**Task to complete:** From the records below, copy out each line that has the word "AbortProcess".

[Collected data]
(** Programs: a tree of requests to the environment.  [Syscall] is the libc
    [syscall] function, [Errno] a read of the [errno] lvalue, [ThrowNew]
    the JNI call that leaves a Java exception pending, [AbortProcess] the
    end of the process ([abort], [exit], a fatal JNI error). *)
Inductive Prog (A : Type) : Type :=
| Ret (a : A)
| Syscall (number : Z) (args : list Z) (k : Z -> Prog A)
| Errno (k : Z -> Prog A)
| ThrowNew (k : Prog A)
| AbortProcess.

Arguments Ret {A} a.
Arguments Syscall {A} number args k.
Arguments Errno {A} k.
Arguments ThrowNew {A} k.
Arguments AbortProcess {A}.

Fixpoint bind {A B : Type} (p : Prog A) (f : A -> Prog B) : Prog B :=
  match p with
  | Ret a => f a
  | Syscall n args k => Syscall n args (fun r => bind (k r) f)
  | Errno k => Errno (fun e => bind (k e) f)
  | ThrowNew k => ThrowNew (bind k f)
  | AbortProcess => AbortProcess
  end.

Definition syscall (number : Z) (args : list Z) : Prog Z :=
  Syscall number args Ret.

Definition errno : Prog Z := Errno Ret.

Declare Scope prog_scope.
Delimit Scope prog_scope with prog.
Notation "x <- p ;; q" := (bind p (fun x => q))
  (at level 61, p at next level, right associativity) : prog_scope.

(** ** The kernel

    The environment of a run: a state [W] (the process as the kernel and
    libc see it, [errno] included), the effect of a system call on it
    together with the value [syscall] returns, and the current value of
    [errno]. *)
Record Kernel (W : Type) : Type := {
  do_syscall : Z -> list Z -> W -> Z * W;
  read_errno : W -> Z
}.

Arguments do_syscall {W} _ _ _ _.
Arguments read_errno {W} _ _.

(** How a run ends. *)
Inductive completion (A : Type) : Type :=
| Returned (a : A)
| Terminated.
Lemma step_valid (s : server) (e : event) :
  Forall valid_document (db s) -> Forall valid_document (db (step s e)).
Proof.
  intros H.
  destruct e as [b now_id rnd now_doc | id d1 d2 now | id |]; cbn [step];
    [| | unfold lose_timer; now destruct (armed id (timers s))
     | assumption].
  - destruct (post_transaction_db b now_id rnd now_doc s)
      as [-> | (q & _ & Hq & ->)]; [assumption |].
    cbn [db]. apply Forall_app. split; [assumption |].
    constructor; [| constructor].
    unfold valid_document. cbn [new_transaction amount description upiId
                                transactionId].
    split; [exact Hq |]. split; [| split].
    + apply or_default_nonempty. discriminate.
    + apply or_default_nonempty. discriminate.
    + apply prefix_TXN.
  - unfold fire_timer. destruct (armed id (timers s)); [| assumption].
    cbn [db]. unfold resolve. apply Forall_forall. intros t' Hin.
    rewrite Forall_forall in H.
    apply update_In in Hin as [Hin | (t & Hin & _ & ->)]; [now apply H |].
    exact (H t Hin).
Qed.

(** X11: every document the server ever stores has a strictly positive
    amount, a non empty description, a non empty payee address and an
    identifier that starts with [TXN]. *)
Theorem stored_documents_are_valid (es : list event) (t : Transaction) :
  In t (db (run es)) -> valid_document t.
Proof.
  assert (H : Forall valid_document (db (run es))).
  { unfold run. assert (H0 : Forall valid_document (db boot)) by constructor.
    revert H0. generalize boot.
    induction es as [| e es IH]; intros s Hs; simpl; [assumption |].
    apply IH. now apply step_valid. }
  rewrite Forall_forall in H. apply H.
Qed.

Lemma stored_documents_are_valid_sample :
  In second_pending (db (run [sample_create; second_create])) /\
  valid_document second_pending.
Proof.
  assert (H : In second_pending (db (run [sample_create; second_create])))
    by (vm_compute; right; left; reflexivity).
  split; [exact H |].
  exact (stored_documents_are_valid [sample_create; second_create]
           second_pending H).
Defined.



(** ** Paging and filtering *)

Lemma firstn_add (A : Type) (a b : nat) (l : list A) :
  firstn (a + b) l = firstn a l ++ firstn b (skipn a l).
Proof.
  revert l. induction a as [| a IH]; intros l; [reflexivity |].
  destruct l as [| x l]; cbn [Nat.add firstn skipn app].
  - now rewrite firstn_nil.
  - now rewrite IH.
Qed.

Lemma same_date_same_document (l : collection) (x y : Transaction) :
  NoDup (map date l) -> In x l -> In y l -> date x = date y -> x = y.
Proof.
  induction l as [| h r IH]; simpl; [tauto |].
  intros Hnd Hx Hy E. apply NoDup_cons_iff in Hnd as [Hnin Hnd].
  destruct Hx as [-> | Hx], Hy as [-> | Hy]; auto.
  - exfalso. apply Hnin. rewrite E. now apply in_map.
  - exfalso. apply Hnin. rewrite <- E. now apply in_map.
Qed.

Lemma newest_first_unique (l1 l2 : collection) :
  Permutation l1 l2 -> NoDup (map date l1) ->
  StronglySorted newer_or_equal l1 -> StronglySorted newer_or_equal l2 ->
  l1 = l2.
Proof.
  revert l2. induction l1 as [| a r IH]; intros l2 P Hnd S1 S2.
  - apply Permutation_nil in P. now subst.
  - destruct l2 as [| b r2];
      [apply Permutation_sym, Permutation_nil in P; discriminate |].
    inversion S1 as [| ? ? S1r F1]; subst.
    inversion S2 as [| ? ? S2r F2]; subst.
    rewrite Forall_forall in F1, F2.
    assert (Hb : In b (a :: r))
      by (apply (Permutation_in _ (Permutation_sym P)); now left).
    assert (Ha : In a (b :: r2)) by (apply (Permutation_in _ P); now left).
    assert (E : a = b).
    { apply (same_date_same_document (a :: r)); [assumption | now left
                                                | assumption |].
      unfold newer_or_equal in F1, F2.
      destruct Hb as [<- | Hb]; [reflexivity |].
      destruct Ha as [-> | Ha]; [reflexivity |].
      specialize (F1 b Hb). specialize (F2 a Ha). lia. }
    subst b. f_equal. apply Permutation_cons_inv in P.
    apply IH; try assumption.
    cbn [map] in Hnd. now apply NoDup_cons_iff in Hnd as [_ Hnd].
Qed.

Lemma list_with_page (find : cursor) (q : listQuery) (s : server) (p : nat) :
  regular_cursor find ->
  0 < limit_of q -> (1 <= p)%nat ->
  Z.of_nat p * limit_of q <= safe_bound ->
  NoDup (map date (find_all (build_filter q) (db s))) ->
  records (list_transactions_with find (with_page (Z.of_nat p) q) s)
  = firstn (Z.to_nat (limit_of q))
      (skipn ((p - 1) * Z.to_nat (limit_of q))
         (sort_date_desc (find_all (build_filter q) (db s)))).
Proof.
  intros Hreg Hl Hp Hsafe Hnd.
  destruct (list_with_regular find (with_page (Z.of_nat p) q) s Hreg)
    as (sorted & [Hperm Hsorted] & E).
  - unfold skip_of.
    change (limit_of (with_page (Z.of_nat p) q)) with (limit_of q).
    change (page_of (with_page (Z.of_nat p) q)) with (Z.of_nat p). nia.
  - change (limit_of (with_page (Z.of_nat p) q)) with (limit_of q). nia.
  - rewrite E. cbn [records].
    change (build_filter (with_page (Z.of_nat p) q)) with (build_filter q)
      in Hperm.
    change (limit_of (with_page (Z.of_nat p) q)) with (limit_of q).
    unfold skip_of.
    change (limit_of (with_page (Z.of_nat p) q)) with (limit_of q).
    change (page_of (with_page (Z.of_nat p) q)) with (Z.of_nat p).
    assert (Es : sorted = sort_date_desc (find_all (build_filter q) (db s))).
    { apply newest_first_unique; [| | assumption | apply sort_date_desc_sorted].
      - rewrite Hperm. symmetry. apply sort_date_desc_perm.
      - apply (Permutation_NoDup (l := map date
                                         (find_all (build_filter q) (db s))));
          [| assumption].
        apply Permutation_map. now symmetry. }
    rewrite Es. do 2 f_equal. nia.
Qed.
(** * melonDS DS software renderer: screen compositor and cursor overlay

    A shallow embedding of [src/libretro/render/software.cpp]
    (the [SoftwareRenderState] member functions [Render], [CopyScreen],
    [DrawCursor] and [CombineScreens]) and of the cursor part of the
    fragment shader [src/libretro/glsl/melondsds.frag], followed by the
    properties of the specification that were checked against them.

    Conventions.
    - A C++ [int] is a [Z]. Signed overflow is undefined in C++, so there
      is no wrap-around to write out; [in_int] is the range in which the
      [Z] reading coincides with the machine one.
    - [a / b] and [a % b] on [int] truncate towards zero: [Z.quot], [Z.rem].
    - [unsigned] arithmetic and the [int]/[unsigned] conversions wrap
      modulo [2^32]: [Int.to_u32], [Int.to_i32].
    - A pixel is a 32-bit ARGB word, a [Z] in [0, 2^32).
    - A pointer to pixel data is read together with its row width, as a
      2-D image [Z -> Z -> pixel] (column, then row).
    - The shader's [float]s are read over [Q]: every finite float is a
      rational, and comparing two of them involves no rounding. The
      arithmetic that derives the bucket is read exactly (no rounding);
      nothing proved below depends on its value. *)

From Stdlib Require Import ZArith List Bool Lia QArith Qround FinFun.
Import ListNotations.

Local Open Scope Z_scope.

(** ** Machine integers *)

Module Int.

Definition int_min : Z := - 2 ^ 31.
Definition int_max : Z := 2 ^ 31 - 1.

Definition in_int (z : Z) : Prop := int_min <= z <= int_max.

(** [std::max], [std::min] and [std::abs] on [int]. *)
Definition max (a b : Z) : Z := if a <? b then b else a.
Definition min (a b : Z) : Z := if b <? a then b else a.
Definition abs (a : Z) : Z := if a <? 0 then - a else a.

(** [glm::clamp(x, lo, hi)] is [min(max(x, lo), hi)], per component. *)
Definition clamp (x lo hi : Z) : Z := min (max x lo) hi.

(** Conversions between [int] and [unsigned], and the wrap-around of
    [unsigned] arithmetic, both modulo [2^32]. *)
Definition to_u32 (z : Z) : Z := z mod 2 ^ 32.
Definition to_i32 (z : Z) : Z := (z + 2 ^ 31) mod 2 ^ 32 - 2 ^ 31.
(** ** [compute_fair_shares] *)


(** The float product is what is rounded, not the exact one: with 0 and 1
    spent at weights 1 and 39 the unit share is the float 0.025, a little
    above 1/40, and the first fair share is 0.03, where the exact product
    1/40 rounds to 0.02. *)
Example fair_share_of_the_float_product :
  map Binary64.Fair_Share
    (snd (Binary64.compute_fair_shares
            [Binary64.person "A" 0 1; Binary64.person "B" 1 39]))
  = [Binary64.lit (3 # 100); Binary64.lit (98 # 100)] /\
  map (fun row => Qred (Fair_Share row))
    (snd (compute_fair_shares [person "A" 0 1; person "B" 1 39]))
  = [1 # 50; 49 # 50]%Q.
Proof. split; reflexivity. Qed.

(** X7: on binary64 floats a participant of weight 0 is shown a fair share
    of zero whenever the unit share is finite, and every participant of
    finite weight is shown a fair share of zero when the float sum of the
    weights is not greater than 0: the unit share is then 0.0 and no
    division takes place.  The zero is 0.0 or -0.0. *)
Theorem fair_share_zero_binary64 (participants : list Binary64.Participant)
  (k : nat) (p : Binary64.Participant) (row : Binary64.FairShareRow) :
  participants !! k = Some p ->
  snd (Binary64.compute_fair_shares participants) !! k = Some row ->
  (SFeqb (Binary64.weight p) (S754_zero false) = true /\
   Binary64.finite (snd (fst (Binary64.compute_fair_shares participants))) = true) \/
  (SFltb (S754_zero false)
     (fold_left (SFadd 53 1024) (map Binary64.weight participants) (S754_zero false))
   = false /\
   Binary64.finite (Binary64.weight p) = true) ->
  exists s : bool, Binary64.Fair_Share row = S754_zero s.
Proof.
  intros Hp Hrow Hcase. unfold Binary64.compute_fair_shares in *.
  cbn [fst snd] in *. rewrite list_lookup_fmap, Hp in Hrow.
  injection Hrow as <-. cbn [Binary64.Fair_Share].
  destruct Hcase as [[Hw Hu]|[Htw Hw]].
  - destruct (Binary64.weight p) as [s|[]| |[] m e]; try discriminate.
    destruct (Binary64.normalised_share participants) as [s'| | |s' m' e'];
      try discriminate; eexists; reflexivity.
  - change (Binary64.ltb Binary64.zero (Binary64.total_weight participants) = false)
      in Htw.
    unfold Binary64.normalised_share. rewrite Htw.
    destruct (Binary64.weight p) as [s| | |s m e]; try discriminate;
      eexists; reflexivity.
Qed.

Lemma fair_share_zero_binary64_witness :
  let ps := [Binary64.person "A" 100 1; Binary64.person "B" 20 0] in
  exists row,
    ps !! 1%nat = Some (Binary64.person "B" 20 0) /\
    snd (Binary64.compute_fair_shares ps) !! 1%nat = Some row /\
    exists s : bool, Binary64.Fair_Share row = S754_zero s.
Proof.
  eexists. split; [reflexivity|]. split; [reflexivity|].
  apply (fair_share_zero_binary64
           [Binary64.person "A" 100 1; Binary64.person "B" 20 0] 1
           (Binary64.person "B" 20 0));
    [reflexivity | reflexivity | left; split; reflexivity].
Defined.

(** The guard of the unit share reads the float sum of the weights, which
    need not have the sign of the exact sum: the weights 1, 10^16 + 2,
    -(10^16 + 2) and -1.5 add up to -0.5, their float sum is 0.5, and the
    unit share is 8 and not 0. *)
Example unit_share_guard_on_the_float_sum :
  let weights := [1; 10000000000000002; - 10000000000000002; - (3 # 2)]%Q in
  Binary64.total_weight (map (Binary64.person "P" 1) weights) = Binary64.lit (1 # 2) /\
  snd (fst (Binary64.compute_fair_shares (map (Binary64.person "P" 1) weights)))
  = Binary64.lit 8 /\
  total_weight (map (person "P" 1) weights) == - (1 # 2) /\
  snd (fst (compute_fair_shares (map (person "P" 1) weights))) = 0.
Proof. repeat split; reflexivity. Qed.

(** The displayed share is the rounded float product: one participant who
    spent 10^15 at weight 49 is shown 999999999999999.875. *)
Example displayed_share_on_floats :
  map Binary64.Fair_Share
    (snd (Binary64.compute_fair_shares [Binary64.person "A" 1000000000000000 49]))
  = [Binary64.lit (7999999999999999 # 8)].
Proof. reflexivity. Qed.

(** ** [compute_settlements] *)

(** The scenarios of the specification come out the same on floats. *)
Example scenario_1_binary64 :
  Binary64.compute_settlements [Binary64.person "A" 100 1; Binary64.person "B" 0 1]
  = Ok [{| Binary64.From := py "B"; Binary64.To := py "A";
           Binary64.Amount := Binary64.lit 50 |}].
Proof. reflexivity. Qed.

Example scenario_2_binary64 :
  Binary64.compute_settlements [Binary64.person "A" 90 2; Binary64.person "B" 0 1]
  = Ok [{| Binary64.From := py "B"; Binary64.To := py "A";
           Binary64.Amount := Binary64.lit 30 |}].
Proof. reflexivity. Qed.

(** Past 2^53 the floats are more than a cent apart and the settlement is
    exact no longer: with 10^16 and 1 spent at equal weights, B owes
    4999999999999999.5 and is told to pay 4999999999999999. *)
Example settlement_on_large_floats :
  Binary64.compute_settlements
    [Binary64.person "A" 10000000000000000 1; Binary64.person "B" 1 1]
  = Ok [{| Binary64.From := py "B"; Binary64.To := py "A";
           Binary64.Amount := Binary64.lit 4999999999999999 |}] /\
  settlements_reduced [person "A" 10000000000000000 1; person "B" 1 1]
  = Ok [{| From := py "B"; To := py "A"; Amount := 9999999999999999 # 2 |}].
Proof. split; reflexivity. Qed.

(** Balances that are zero in exact arithmetic can come out of the float
    operations as tiny debts and credits.  With 0.69 and 0.92 spent at
    weights 3 and 4 one transaction of 0.0 is emitted.  With 0.1, 0.2 and
    0.3 spent at weights 1, 2 and 3 the three float balances are negative:
    there are three debtors and no creditor, and nothing is emitted. *)
Example settlement_of_float_residues :
  Binary64.compute_settlements
    [Binary64.person "A" (69 # 100) 3; Binary64.person "B" (92 # 100) 4]
  = Ok [{| Binary64.From := py "A"; Binary64.To := py "B";
           Binary64.Amount := S754_zero false |}] /\
  compute_settlements [person "A" (69 # 100) 3; person "B" (92 # 100) 4] = Ok [] /\
  let ps := [Binary64.person "A" (1 # 10) 1; Binary64.person "B" (2 # 10) 2;
             Binary64.person "C" (3 # 10) 3] in
  Binary64.compute_settlements ps = Ok [] /\
  exists balances,
    Binary64.balances_of ps = Ok balances /\
    map fst (Binary64.debtors_of balances) = [py "A"; py "B"; py "C"] /\
    Binary64.creditors_of balances = [].
Proof.
  split; [reflexivity|]. split; [reflexivity|]. split; [reflexivity|].
  eexists. split; [reflexivity|]. split; reflexivity.
Qed.

(** Float weights can cancel where the exact ones do not: 10^16, 1 and
    -10^16 add up to 0.0 and the division is refused. *)
Example settlement_of_cancelling_float_weights :
  Binary64.compute_settlements
    [Binary64.person "A" 1 10000000000000000; Binary64.person "B" 1 1;
     Binary64.person "C" 1 (- 10000000000000000)]
  = Raise ZeroDivisionError /\
  exists txs,
    compute_settlements
      [person "A" 1 10000000000000000; person "B" 1 1;
       person "C" 1 (- 10000000000000000)]
    = Ok txs.
Proof. split; [reflexivity | eexists; reflexivity]. Qed.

**Answer box:**
    the JNI call that leaves a Java exception pending, [AbortProcess] the
| AbortProcess.
Arguments AbortProcess {A}.
  | AbortProcess => AbortProcess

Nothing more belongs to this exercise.